Leprosy (Hansen’s Disease) is one of the oldest diseases known to humankind, and the first human bacterial pathogen to ever be discovered. Early records with clinical descriptions of the disease, skeletal remains, and genomic studies have allowed scientists to date what is believed to be leprosy as far back as 1500 BC in Egypt, 600 BC in India and 500 BC in China. Later, following Alexander   the   Great’s   exploration   of   India   in   62   BC,   the   disease   then appeared in Greece and Rome, and has since reached every corner of the globe.

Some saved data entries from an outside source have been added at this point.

(** * Theorems *)


(** Two callers that were told to execute under one key: the first one's reservation had
    lapsed at the second's, or it was completed or released in between, or the key
    held a record of another schema version before the first call. *)
Theorem redis_store_one_owner `{PyFloats} limit py_str decode_other float_trunc (self : RedisIdempotencyStore) db0 records0 s i j key fp1 fp2 t1 t2 :
  (4 <= limit)%nat -> holds limit py_str decode_other float_trunc self db0 records0 ->
  reachable (store_init db0) (store_step limit py_str decode_other float_trunc self) s ->
  ss_calls s !! i = Some (OpReserve key fp1, Returned (Ok None) t1) ->
  ss_calls s !! j = Some (OpReserve key fp2, Returned (Ok None) t2) -> i <> j -> t1 <= t2 ->
  t1 + seconds (ris_reservation_ttl self) < t2 \/
  (exists k op r t3, ss_calls s !! k = Some (op, Returned r t3) /\ (op = OpRelease key \/ exists record, op = OpComplete key record) /\ t1 <= t3 <= t2) \/
  of_other_schema limit py_str decode_other float_trunc self db0 key.
Proof.
  intros Hl Hh Hs Hi Hj Hij Ht. destruct (simulation limit py_str decode_other float_trunc self Hl db0 records0 s Hh Hs) as (a & Ha & [_ _ Hcalls]).
  apply (stands_returned _ _ _ _ _ _ Hcalls) in Hi as [o1 Hi]. apply (stands_returned _ _ _ _ _ _ Hcalls) in Hj as [o2 Hj].
  destruct o1; [do 2 right; by eapply (saw_other_schema _ _ _ _ _ _ _ _ _ _ _ _ Hh Ha Hi)|].
  destruct o2; [do 2 right; by eapply (saw_other_schema _ _ _ _ _ _ _ _ _ _ _ _ Hh Ha Hj)|].
  destruct (inv_exclusive _ _ _ (atomic_reachable_inv self records0 a Ha) i j key fp1 fp2 t1 t2 Hi Hj Hij Ht) as [?|(k & op & r & t3 & o & Hk & ? & ?)]; [by left|].
  right. left. exists k, op, r, t3. split; [apply (stands_returned _ _ _ _ _ _ Hcalls); eauto|done].
Qed.
(** ** The server's streams are such streams *)

(** A step of the system is such a step of every stream, or none. *)
Lemma redis_step_streams kept quiet sys sys' name :
  (forall m, 0 <= m -> 0 <= kept m) -> redis_step kept quiet sys sys' ->
  (stream_at (sy_server sys') name = stream_at (sy_server sys) name) \/
  forall reads settled lost, exists reads' settled' lost',
    removal_step (MkStreamSystem (stream_at (sy_server sys) name) reads settled, lost)
      (MkStreamSystem (stream_at (sy_server sys') name) reads' settled', lost').
Proof.
  intros Hk Hstep. destruct Hstep as [self op s retiring Hm _|self s retiring _|self s before after]; simpl.
  - destruct (run_op_served kept self op s Hm Hk name) as [[->|Hs] _]; [by left|]. right. intros reads settled lost.
    destruct (Hs reads settled) as (reads' & settled' & Hst). exists reads', settled', lost. by constructor.
  - left. by rewrite (proj1 (retire_ask_spec self s)).
  - destruct (retire_remove_spec self s) as [->|(st & gr & Hs & Hg & ->)]; [by left|]. unfold stream_at.
    destruct (decide (rg_stream self = name)) as [<-|Hne]; [|rewrite lookup_insert_ne by done; by left].
    rewrite lookup_insert_eq, Hs. right. intros reads settled lost. eexists _, _, _. by apply consumer_removed.
Qed.

(** Where nobody uses the name of a consumer that is being removed, it owes nothing. *)
Definition nothing_owed (sys : RedisSystem) : Prop :=
  forall self, self ∈ sy_retiring sys -> ~ owes (stream_at (sy_server sys) (rg_stream self)) (rg_group self) (rg_consumer self).

Lemma quiet_step kept sys sys' :
  (forall m, 0 <= m -> 0 <= kept m) -> nothing_owed sys -> redis_step kept true sys sys' ->
  nothing_owed sys' /\
  forall name, (stream_at (sy_server sys') name = stream_at (sy_server sys) name) \/
    forall reads settled, exists reads' settled', stream_step (MkStreamSystem (stream_at (sy_server sys) name) reads settled)
      (MkStreamSystem (stream_at (sy_server sys') name) reads' settled').
Proof.
  intros Hk Hno Hstep. destruct Hstep as [self op s retiring Hm Hq|self s retiring _|self s before after]; unfold nothing_owed in *; simpl in *.
  - pose proof (run_op_served kept self op s Hm Hk) as Hserved. split; [|intros name; apply Hserved].
    intros other Hin Ho. destruct (Hserved (rg_stream other)) as [_ Hs]. destruct (Hs _ _ Ho) as [?|?]; [by eapply Hno|by eapply Hq].
  - destruct (retire_ask_spec self s) as [-> Ha]. split; [|by left]. intros other Hin.
    destruct (retire_ask self s).2; [|by apply Hno]. apply elem_of_cons in Hin as [->|Hin]; [by apply Ha|by apply Hno].
  - rewrite (retire_remove_nothing self s) by (apply Hno; set_solver). split; [|by left]. intros other Hin. apply Hno. set_solver.
Qed.

Lemma quiet_reachable kept sys :
  (forall m, 0 <= m -> 0 <= kept m) -> reachable redis_init (redis_step kept true) sys ->
  nothing_owed sys /\ forall name, exists reads settled,
    reachable stream_sys_init stream_step (MkStreamSystem (stream_at (sy_server sys) name) reads settled).
Proof.
  intros Hk. induction 1 as [sys ->|sys sys' _ [Hno IH] Hstep].
  - split; [by intros self Hs%elem_of_nil|]. intros name. exists [], []. by apply reach_init.
  - destruct (quiet_step kept sys sys' Hk Hno Hstep) as [Hno' Hs]. split; [done|]. intros name. destruct (IH name) as (reads & settled & Hr).
    destruct (Hs name) as [->|Hst]; [eauto|]. destruct (Hst reads settled) as (reads' & settled' & ?). exists reads', settled'. by eapply reach_step.
Qed.

Lemma used_reachable s : reachable stream_sys_init stream_step s -> reachable removal_init removal_step (s, []).
Proof. induction 1 as [s Hi|s s' _ IH Hs]; [by apply reach_init|]. eapply reach_step; [exact IH|]. by constructor. Qed.

Lemma loud_reachable kept quiet sys name :
  (forall m, 0 <= m -> 0 <= kept m) -> reachable redis_init (redis_step kept quiet) sys ->
  exists reads settled lost, reachable removal_init removal_step (MkStreamSystem (stream_at (sy_server sys) name) reads settled, lost).
Proof.
  intros Hk. induction 1 as [sys ->|sys sys' _ (reads & settled & lost & IH) Hstep].
  - exists [], [], []. by apply reach_init.
  - destruct (redis_step_streams kept quiet sys sys' name Hk Hstep) as [->|Hs]; [eauto|].
    destruct (Hs reads settled lost) as (reads' & settled' & lost' & ?). exists reads', settled', lost'. by eapply reach_step.
Qed.

(** ** Theorems *)


Definition sample_redis : RedisStreamGroup := MkRedisStreamGroup (lit "s") (lit "g") (lit "c") 0.
Definition other_redis : RedisStreamGroup := MkRedisStreamGroup (lit "s") (lit "g") (lit "d") 0.

(** A client at a server, with a network as given. *)
Definition at_server (server : InMemoryStreamServer) (network : list NetEvent) : RedisSide := MkRedisSide server 5 network true.

(** The group is created, the reply to which is lost, and a message published. *)
Definition run_started : InMemoryStreamServer := rs_server (run_op id sample_redis OpStart (MkRedisSide ∅ 5 [ReplyLost] false)).
Definition run_published : InMemoryStreamServer :=
  rs_server (run_op id sample_redis (OpPublish sample_fields None) (at_server run_started [])).

Lemma run_published_reachable quiet : reachable redis_init (redis_step id quiet) (MkRedisSystem run_published []).
Proof.
  apply (reach_step _ _ (MkRedisSystem run_started [])).
  - apply (reach_step _ _ (MkRedisSystem ∅ [])); [by apply reach_init|].
    apply (redis_call id quiet sample_redis OpStart (MkRedisSide ∅ 5 [ReplyLost] false) []); [done|]. by intros _ other Ho%elem_of_nil.
  - apply (redis_call id quiet sample_redis (OpPublish sample_fields None) (at_server run_started []) []); [done|].
    by intros _ other Ho%elem_of_nil.
Qed.

(** Then a consumer asks what it owes; [reader] reads the message; the first one's
    removal arrives, the reply to which is lost. *)
Definition run_read (reader : RedisStreamGroup) : InMemoryStreamServer :=
  rs_server (run_op id reader (OpRead 10 0) (at_server run_published [])).
Definition run_removed (reader : RedisStreamGroup) : InMemoryStreamServer :=
  rs_server (retire_remove other_redis (at_server (run_read reader) [ReplyLost])).

Lemma run_removed_reachable quiet reader :
  0 <= rg_maxlen reader -> (quiet = true -> rg_consumer reader <> lit "d") ->
  reachable redis_init (redis_step id quiet) (MkRedisSystem (run_removed reader) []).
Proof.
  intros Hm Hq. apply (reach_step _ _ (MkRedisSystem (run_read reader) [other_redis])).
  - apply (reach_step _ _ (MkRedisSystem run_published [other_redis])).
    + apply (reach_step _ _ (MkRedisSystem run_published [])); [apply run_published_reachable|].
      apply (redis_stop_asks id quiet other_redis (at_server run_published []) []). done.
    + apply (redis_call id quiet reader (OpRead 10 0) (at_server run_published []) [other_redis]); [done|].
      intros H0 other ->%list_elem_of_singleton (_ & _ & Hc). by apply Hq.
  - apply (redis_stop_removes id quiet other_redis (at_server (run_read reader) [ReplyLost]) [] []).
Qed.


(** The condition is needed: read in the name of the consumer that is being removed,
    the message is delivered, pending for nobody and not acknowledged. [stop] states
    that it leaves the group only if that loses nothing. *)
Theorem redis_stop_race :
  reachable redis_init (redis_step id false) (MkRedisSystem (run_removed other_redis) []) /\
  (exists s', RedisStreamGroup_read other_redis 10 0 (at_server run_published [])
     = Some (s', Ok [MkStreamMessage (lit "s") (eid 5) sample_fields 1 false])) /\
  st_groups (stream_at (run_removed other_redis) (lit "s")) !! lit "g" = Some (MkGroup (eid 5) []).
Proof.
  split; [by apply run_removed_reachable|]. split; [|by vm_compute]. eexists. vm_compute. reflexivity.
Qed.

Despite its long-recorded history in civilization, the scientific cause of the disease wasn’t discovered until 1873, when Norwegian doctor Henrik Armauer Hansen first discovered the bacteria (Mycobacterium leprae) under a microscope. This slow-growing bacteria attacks peripheral nerves, affecting the skin, nasal mucosa, upper respiratory tract, and eyes, and can result in permanent nerve damage and disability if not properly treated.

As the disease causes severe disfigurement and physical deformities amongst those affected, it has been very stigmatized in societies around the world. Feared to be highly contagious, individuals with leprosy were given special clothing and bells to warn others of their presence. They lost their legal status, were ostracized from their communities, and were sent to separate hospitals and to live in leper colonies away from the rest of society. Leprosy was not a diagnosis; it was a death sentence.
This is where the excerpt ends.